-- Data for analysis --

Lemma walkDir_pure d : pure_result cfg d.
Proof.
  induction d as [done err|done entries IH] using dir_below_ind;
    intros path depth.
  - destruct done; [eexists; intros w; rewrite walkDir_eq; eauto|].
    destruct ((maxDepth cfg >? 0) && (depth >? maxDepth cfg)) eqn:Hd;
      eexists; intros w; rewrite walkDir_eq; simpl; rewrite Hd; eauto.
  - destruct done; [eexists; intros w; rewrite walkDir_eq; eauto|].
    destruct ((maxDepth cfg >? 0) && (depth >? maxDepth cfg)) eqn:Hd.
    { eexists; intros w; rewrite walkDir_eq; simpl; rewrite Hd; eauto. }
    exists (foldl add64 0 (contribution cfg path depth <$> entries), None).
    intros w. rewrite walkDir_eq. simpl. rewrite Hd.
    destruct (range_contributions path depth entries (incDirsSeen w) 0 IH)
      as (w' & ->); [done|].
    simpl. eauto.
Qed.

(** A call that is not cancelled and lists its directory returns no
    error, and the wrapped sum of what the entries contribute. *)
Lemma walkDir_listed entries path depth w :
  ∃ w', walkDir cfg (Dir false (inr entries)) path depth w
        = Some (w', (if (maxDepth cfg >? 0) && (depth >? maxDepth cfg) then 0
                     else wrap64 (foldr Z.add 0 (contribution cfg path depth <$> entries)),
                     None)).
Proof.
  rewrite walkDir_eq. simpl.
  destruct ((maxDepth cfg >? 0) && (depth >? maxDepth cfg)); [eauto|].
  destruct (range_contributions path depth entries (incDirsSeen w) 0)
    as (w' & ->); [|done|].
  - apply Forall_forall. intros de _. apply walkDir_pure.
  - simpl. exists w'. do 3 f_equal. apply (foldl_add64 _ 0).
Qed.

Lemma walkDir_total d path depth w : is_Some (walkDir cfg d path depth w).
Proof.
  destruct (walkDir_pure d path depth) as (r & Hr).
  destruct (Hr w) as (w' & ->). done.
Qed.
End WalkerFacts.
(* ===== verification/CString.v ===== *)
(** NUL-terminated strings, the [str*] routines of [src/src/string.c].

    A [char *] is an address; [cstr m p l] says that the bytes from [p] on are
    the non-zero characters [l] followed by the terminator.  The loops take
    fuel: each theorem states that fuel above the string's length is enough. *)
From S2P Require Import Prelude Machine StringLib.

(** ** The routines *)
Definition strlen_step (m : mem) (st : Z * Z) : (Z * Z) + Z :=
  let '(s, size) := st in
  if negb (get8 m s =? 0) then inl (s + 1, u64 (size + 1)) else inr size.
Definition strlen (fuel : nat) (m : mem) (s : Z) : option Z := loop fuel (strlen_step m) (s, 0).

(** [char] equality is byte equality; the result is the difference of the bytes. *)
Definition strcmp_step (m : mem) (st : Z * Z) : (Z * Z) + Z :=
  let '(s1, s2) := st in
  if negb (get8 m s1 =? 0) && (get8 m s1 =? get8 m s2) then inl (s1 + 1, s2 + 1)
  else inr (get8 m s1 - get8 m s2).
Definition strcmp (fuel : nat) (m : mem) (s1 s2 : Z) : option Z :=
  loop fuel (strcmp_step m) (s1, s2).

Definition strncmp_step (m : mem) (st : Z * Z * Z) : (Z * Z * Z) + Z :=
  let '(s1, s2, n) := st in
  if (0 <? n) && negb (get8 m s1 =? 0) && (get8 m s1 =? get8 m s2)
  then inl (s1 + 1, s2 + 1, n - 1)
  else inr (if n =? 0 then 0 else get8 m s1 - get8 m s2).
Definition strncmp (fuel : nat) (m : mem) (s1 s2 n : Z) : option Z :=
  loop fuel (strncmp_step m) (s1, s2, n).

(** The copy loop of [strcpy]: each byte is written, then tested. *)
Definition strcpy_step (st : Z * Z * mem) : (Z * Z * mem) + mem :=
  let '(d, s, m) := st in
  let m' := put8 m d (get8 m s) in
  if negb (get8 m s =? 0) then inl (d + 1, s + 1, m') else inr m'.
Definition strcpy (fuel : nat) (m : mem) (dest src : Z) : option mem :=
  loop fuel strcpy_step (dest, src, m).

(** The [for] loop of [strncpy]: the source pointer stops at the terminator. *)
Definition strncpy_body (i : Z) (st : Z * Z * mem) : Z * Z * mem :=
  let '(d, s, m) := st in
  if negb (get8 m s =? 0) then (d + 1, s + 1, put8 m d (get8 m s))
  else (d + 1, s, put8 m d 0).
Definition strncpy (m : mem) (dest src n : Z) : mem :=
  (for_loop (Z.to_nat n) 0 strncpy_body (dest, src, m)).2.

Definition seek_end_step (m : mem) (d : Z) : Z + Z :=
  if negb (get8 m d =? 0) then inl (d + 1) else inr d.
Definition strcat (fuel : nat) (m : mem) (dest src : Z) : option mem :=
  d ← loop fuel (seek_end_step m) dest;
  loop fuel strcpy_step (d, src, m).

(** NULL is [None] inside the result. *)
Definition strchr_step (m : mem) (c : Z) (h : Z) : Z + option Z :=
  if negb (get8 m h =? 0) then
    if get8 m h =? c then inr (Some h) else inl (h + 1)
  else inr (if c =? 0 then Some h else None).
Definition strchr (fuel : nat) (m : mem) (haystack needle : Z) : option (option Z) :=
  loop fuel (strchr_step m needle) haystack.

Definition match_step (m : mem) (st : Z * Z) : (Z * Z) + Z :=
  let '(h, n) := st in
  if negb (get8 m h =? 0) && (get8 m h =? get8 m n) then inl (h + 1, n + 1) else inr n.
Fixpoint strstr (fuel : nat) (m : mem) (haystack needle : Z) : option (option Z) :=
  match fuel with
  | O => None
  | S f =>
      if negb (get8 m haystack =? 0) then
        n ← loop (S f) (match_step m) (haystack, needle);
        if get8 m n =? 0 then Some (Some haystack) else strstr f m (haystack + 1) needle
      else Some None
  end.

(** ** Strings in memory *)
Fixpoint cstr (m : mem) (p : Z) (l : list Z) : Prop :=
  match l with
  | [] => get8 m p = 0
  | c :: l => c <> 0 /\ get8 m p = c /\ cstr m (p + 1) l
  end.

Lemma cstr_lookup m p l i :
  cstr m p l -> 0 <= i < Z.of_nat (length l) ->
  l !! Z.to_nat i = Some (get8 m (p + i)) /\ get8 m (p + i) <> 0.
Proof.
  revert p i. induction l as [|c l IH]; intros p i H Hi; simpl in *; [lia|].
  destruct H as (Hc & Hp & Hl). destruct (decide (i = 0)) as [->|].
  - rewrite Z.add_0_r. simpl. by subst.
  - destruct (IH (p + 1) (i - 1) Hl) as [H1 H2]; [lia|].
    replace (p + 1 + (i - 1)) with (p + i) in H1, H2 by lia.
    replace (Z.to_nat i) with (S (Z.to_nat (i - 1))) by lia. done.
Qed.

Lemma cstr_end m p l : cstr m p l -> get8 m (p + Z.of_nat (length l)) = 0.
Proof.
  revert p. induction l as [|c l IH]; intros p H; simpl in *.
  - by rewrite Z.add_0_r.
  - destruct H as (_ & _ & H). rewrite <- (IH _ H). f_equal. lia.
Qed.

Lemma cstr_ext m m' p q l :
  (forall i, 0 <= i <= Z.of_nat (length l) -> get8 m' (q + i) = get8 m (p + i)) ->
  cstr m p l -> cstr m' q l.
Proof.
  revert p q. induction l as [|c l IH]; intros p q H; simpl.
  - specialize (H 0). rewrite !Z.add_0_r in H. intros <-. apply H. simpl. lia.
  - intros (Hc & Hp & Hl). split_and!; [done| |].
    + specialize (H 0). rewrite !Z.add_0_r in H. rewrite <- Hp. apply H. simpl. lia.
    + apply (IH (p + 1)); [|done]. intros i Hi.
      replace (q + 1 + i) with (q + (i + 1)) by lia.
      replace (p + 1 + i) with (p + (i + 1)) by lia. apply H. simpl. lia.
Qed.

(** The string determines its characters. *)
Lemma cstr_inj m p l l' : cstr m p l -> cstr m p l' -> l = l'.
Proof.
  revert p l'. induction l as [|c l IH]; intros p [|c' l'] H H'; simpl in *;
    try (intuition congruence).
  destruct H as (? & ? & ?), H' as (? & ? & ?). f_equal; [congruence | eauto].
Qed.

Lemma cstr_range m p l : cstr m p l -> Forall (fun c => 0 < c < 256) l.
Proof.
  revert p. induction l as [|c l IH]; intros p H; [constructor|].
  destruct H as (Hc & Hp & Hl). constructor; [|eauto].
  pose proof (get8_range m p). lia.
Qed.

(** ** Results *)
Lemma strlen_spec fuel m s l :
  cstr m s l -> (length l < fuel)%nat -> Z.of_nat (length l) < 2 ^ 64 ->
  strlen fuel m s = Some (Z.of_nat (length l)).
Proof.
  intros Hs Hf Hb. unfold strlen.
  assert (forall n k, n + Z.of_nat (length k) < 2 ^ 64 -> 0 <= n ->
    forall f p, cstr m p k -> (length k < f)%nat ->
    loop f (strlen_step m) (p, n) = Some (n + Z.of_nat (length k))) as H.
  { intros n k. revert n. induction k as [|c k IH]; intros n Hn H0 f p Hp Hk;
      (destruct f as [|f]; [simpl in *; lia|]); simpl in *.
    - rewrite Hp. simpl. f_equal. lia.
    - destruct Hp as (Hc & -> & Hp). rewrite (proj2 (Z.eqb_neq _ _) Hc). simpl.
      rewrite u64_small by lia. rewrite IH; [f_equal; lia|lia|lia|done|lia]. }
  rewrite H with (k := l); [done|lia|lia|done|done].
Qed.

(** The reference order: the difference at the first position where they differ. *)
Fixpoint cmp_chars (l1 l2 : list Z) : Z :=
  match l1, l2 with
  | [], [] => 0
  | [], c :: _ => - c
  | c :: _, [] => c
  | c1 :: l1, c2 :: l2 => if c1 =? c2 then cmp_chars l1 l2 else c1 - c2
  end.

Lemma strcmp_spec fuel m s1 s2 l1 l2 :
  cstr m s1 l1 -> cstr m s2 l2 -> (length l1 < fuel)%nat ->
  strcmp fuel m s1 s2 = Some (cmp_chars l1 l2).
Proof.
  unfold strcmp. revert fuel s1 s2 l2.
  induction l1 as [|c1 l1 IH]; intros [|f] s1 s2 [|c2 l2] H1 H2 Hf; simpl in *; try lia.
  - rewrite H1, H2. done.
  - destruct H2 as (? & -> & ?). rewrite H1. simpl. f_equal.
  - destruct H1 as (Hc & -> & ?). rewrite H2, (proj2 (Z.eqb_neq _ _) Hc). simpl.
    by rewrite Z.sub_0_r.
  - destruct H1 as (Hc1 & -> & H1), H2 as (Hc2 & -> & H2).
    rewrite (proj2 (Z.eqb_neq _ _) Hc1). simpl.
    destruct (c1 =? c2); [|done]. apply IH; (done || lia).
Qed.

Lemma cmp_chars_0 l1 l2 :
  Forall (fun c => 0 < c) l1 -> Forall (fun c => 0 < c) l2 ->
  cmp_chars l1 l2 = 0 <-> l1 = l2.
Proof.
  revert l2. induction l1 as [|c1 l1 IH]; intros [|c2 l2] H1 H2; simpl.
  - done.
  - apply Forall_cons in H2 as [? _]. split; [lia|done].
  - apply Forall_cons in H1 as [? _]. split; [lia|done].
  - apply Forall_cons in H1 as [? ?], H2 as [? ?].
    destruct (Z.eqb_spec c1 c2) as [->|]; [rewrite IH by done; split; [by intros -> | by intros [=]]|].
    split; [lia|congruence].
Qed.

Lemma strncmp_spec fuel m s1 s2 n l1 l2 :
  cstr m s1 l1 -> cstr m s2 l2 -> 0 <= n -> (length l1 < fuel)%nat ->
  strncmp fuel m s1 s2 n = Some (cmp_chars (take (Z.to_nat n) l1) (take (Z.to_nat n) l2)).
Proof.
  unfold strncmp. revert fuel s1 s2 l2 n.
  induction l1 as [|c1 l1 IH]; intros [|f] s1 s2 l2 n H1 H2 Hn Hf; try (simpl in *; lia).
  all: destruct (decide (n = 0)) as [->|Hn0]; [done|].
  all: replace (Z.to_nat n) with (S (Z.to_nat (n - 1))) by lia.
  all: destruct l2 as [|c2 l2]; simpl in *; rewrite (proj2 (Z.ltb_lt 0 n)) by lia;
       rewrite (proj2 (Z.eqb_neq n 0)) by lia.
  - by rewrite H1, H2.
  - destruct H2 as (? & -> & ?). by rewrite H1.
  - destruct H1 as (Hc & -> & ?). rewrite H2, (proj2 (Z.eqb_neq _ _) Hc). simpl.
    by rewrite Z.sub_0_r.
  - destruct H1 as (Hc1 & -> & H1), H2 as (Hc2 & -> & H2).
    rewrite (proj2 (Z.eqb_neq _ _) Hc1). simpl.
    destruct (c1 =? c2); [|done]. apply IH; (done || lia).
Qed.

-- Work item --
Wherever the string "eauto" occurs in the listing, return the line it sits on.

-- Reply to the task --
  - destruct done; [eexists; intros w; rewrite walkDir_eq; eauto|].
      eexists; intros w; rewrite walkDir_eq; simpl; rewrite Hd; eauto.
  - destruct done; [eexists; intros w; rewrite walkDir_eq; eauto|].
    { eexists; intros w; rewrite walkDir_eq; simpl; rewrite Hd; eauto. }
    simpl. eauto.
  destruct ((maxDepth cfg >? 0) && (depth >? maxDepth cfg)); [eauto|].
  destruct H as (? & ? & ?), H' as (? & ? & ?). f_equal; [congruence | eauto].
  destruct H as (Hc & Hp & Hl). constructor; [|eauto].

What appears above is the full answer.